Discover more from Rocket GTM 🚀
Rocket GTM 🚀 - Business Model Innovation 💸
💌 Welcome to the Newsletter
Welcome to the 8 new people joining this week! Please feel free to reply to this email and say hello 👋 - replying helps Google realize it’s not spam and helps me learn what topics are important to you!
Reading but not subscribed? Join 429 others here.
Use Twitter? Drop me a DM here
Now let’s crack on with the newsletter 😍
(Estimated read time: 6-8 minutes)
Business Model Innovation 💸
A lot of startup founders believe that the best product wins. This is simply not true. Great product is a pre-requisite. But the greatest successes of the internet age have one think in common. Business Model Innovation.
Think about Amazon, Google, Ebay. The reasons for their explosive success was not purely product. Amazon didn't invent a new product. There was no 'product-market-fit' to validate. They simply tapped into the supply and demand of an existing retail market. Amazon's true innovation was it's business model.
Amazon was successful because they mastered a new distribution method, the internet. While mastering the supply side to drive down costs.
In his book 'Blitzscaling', Reid Hoffman (Co-founder of LinkedIn) writes that business model innovation is one of the core tenants of startup success.
If you want to grow a big business you need to optimize for the four growth levers, and mitigate the two growth limiters. Business model innovation usually takes place in one of the following areas:
Growth levers:
Market size
Distribution
Gross Margins
Network effects
Growth limiters:
Lack of product-market-fit
Lack of operational scalability
The Four Growth levers 📈
Market Size
The size of your market has a significant influence on success. If a startup does not have the potential to reach a $1bn valuation, venture capitalists tend to avoid investing.

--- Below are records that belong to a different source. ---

(* ===== verification/Checksum.v ===== *)
(** * Checksum: the content hash (core/verify/checksum.go)

    FNV-1a, 64 bits, as [hash/fnv] defines it: xor the byte into the state,
    then multiply by the prime modulo [2^64]. *)

From S2P Require Import Prelude Domain Rand.

Local Open Scope Z_scope.

Definition fnv_offset : Z := 14695981039346656037.
Definition fnv_prime : Z := 1099511628211.

Definition fnv_step (h : Z) (b : byte) : Z := u64 (Z.lxor h (byte_val b) * fnv_prime).

Definition fnv_write (h : Z) (b : bytes) : Z := fold_left fnv_step b h.

Definition Checksum (b : bytes) : Z := fnv_write fnv_offset b.

Example Checksum_empty : Checksum [] = 0xcbf29ce484222325.
Proof. reflexivity. Qed.

Example Checksum_a : Checksum [Byte.x61] = 0xaf63dc4c8601ec8c.
Proof. reflexivity. Qed.

Lemma lxor_byte_range h b : is_u64 h -> is_u64 (Z.lxor h (byte_val b)).
Proof.
  intros Hh. pose proof (byte_val_range b). apply lxor_range; [lia|done|lia].
Qed.

Lemma fnv_write_range b h : is_u64 h -> is_u64 (fnv_write h b).
Proof.
  revert h. induction b as [|c b IH]; intros h Hh; [done|]. apply IH, u64_range.
Qed.

Lemma Checksum_range b : is_u64 (Checksum b).
Proof. apply fnv_write_range. vm_compute. intuition congruence. Qed.
#[export] Hint Resolve Checksum_range fnv_write_range : golib.

(** One step is injective in the state for a given byte, and in the byte for a
    given state. *)
Lemma fnv_step_inj h1 h2 b :
  is_u64 h1 -> is_u64 h2 -> fnv_step h1 b = fnv_step h2 b -> h1 = h2.
Proof.
  intros H1 H2 H. apply mul_u64_inj in H; [|done|by apply lxor_byte_range..].
  apply (f_equal (fun z => Z.lxor z (byte_val b))) in H.
  by rewrite !Z.lxor_assoc, !Z.lxor_nilpotent, !Z.lxor_0_r in H.
Qed.

Lemma fnv_step_byte_inj h b c :
  is_u64 h -> fnv_step h b = fnv_step h c -> b = c.
Proof.
  intros Hh H. apply mul_u64_inj in H; [|done|by apply lxor_byte_range..].
  apply (f_equal (Z.lxor h)) in H.
  rewrite <- !Z.lxor_assoc, !Z.lxor_nilpotent, !Z.lxor_0_l in H.
  by apply byte_val_inj.
Qed.

Lemma fnv_write_inj b h1 h2 :
  is_u64 h1 -> is_u64 h2 -> fnv_write h1 b = fnv_write h2 b -> h1 = h2.
Proof.
  revert h1 h2. induction b as [|c b IH]; intros h1 h2 H1 H2 H; [done|].
  simpl in H. apply IH in H; [|apply u64_range..]. by apply fnv_step_inj in H.
Qed.

Lemma fnv_write_app h a b : fnv_write h (a ++ b) = fnv_write (fnv_write h a) b.
Proof. apply fold_left_app. Qed.

(** Two values that differ in exactly one byte, at any position, never hash
    alike. *)
Lemma Checksum_detects_byte_flip (pre post : bytes) (b c : byte) :
  b <> c -> Checksum (pre ++ b :: post) <> Checksum (pre ++ c :: post).
Proof.
  intros Hne H. unfold Checksum in H. rewrite !fnv_write_app in H. simpl in H.
  apply fnv_write_inj in H; [|apply u64_range..].
  apply fnv_step_byte_inj in H; [done|]. apply Checksum_range.
Qed.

That's not to say that small market sizes don't produce incredible businesses. They do. But they're not big enough to attract VC money. Bootstrapped business are amongst my favorite and create incredible wealth for founders, employees, and customers. Just take a read of the book 'Small Giants' for a host of inspiring companies that chose to stay small.
Startups that fail to show a path to a billion dollar valuation are unlikely to get funded. Take Mention for example. Their CEO, Matthieu Vaxelaire, wrote an incredibly transparent blog post outlining why they had to sell at $6M ARR because investors didn't believe there was a $bn dollar market.
The “listening market” (social media and web monitoring) wasn’t big enough for most of these VCs. Salesforce acquired Radian6 for $350m, and this was seen as the ceiling for companies in our market....This wasn’t a big enough opportunity for investors and our inbound model was seen unscalable...And while our growth rate was good (30% year over year at $6m ARR) — good enough to get me in the door with the top VCs in the world — it was hard to show how we could get to 100% year over year growth. If you can’t scale to that extent, it’s very hard to get the investment we had hoped for.
Companies that innovate on market size are either increasing the size of an existing market by making it accessible to a larger audience, like Uber, or creating a brand new market altogether, like virtual reality headsets.
If your market size is too small, how can you pivot your product to cater to a wider market?
Distribution
Innovating on distribution is often overlooked. This is why most of the content I write on Rocket GTM 🚀 is about distribution and how to acquire customers more effectively.
How often do you come across genuinely innovative ways to acquire customers?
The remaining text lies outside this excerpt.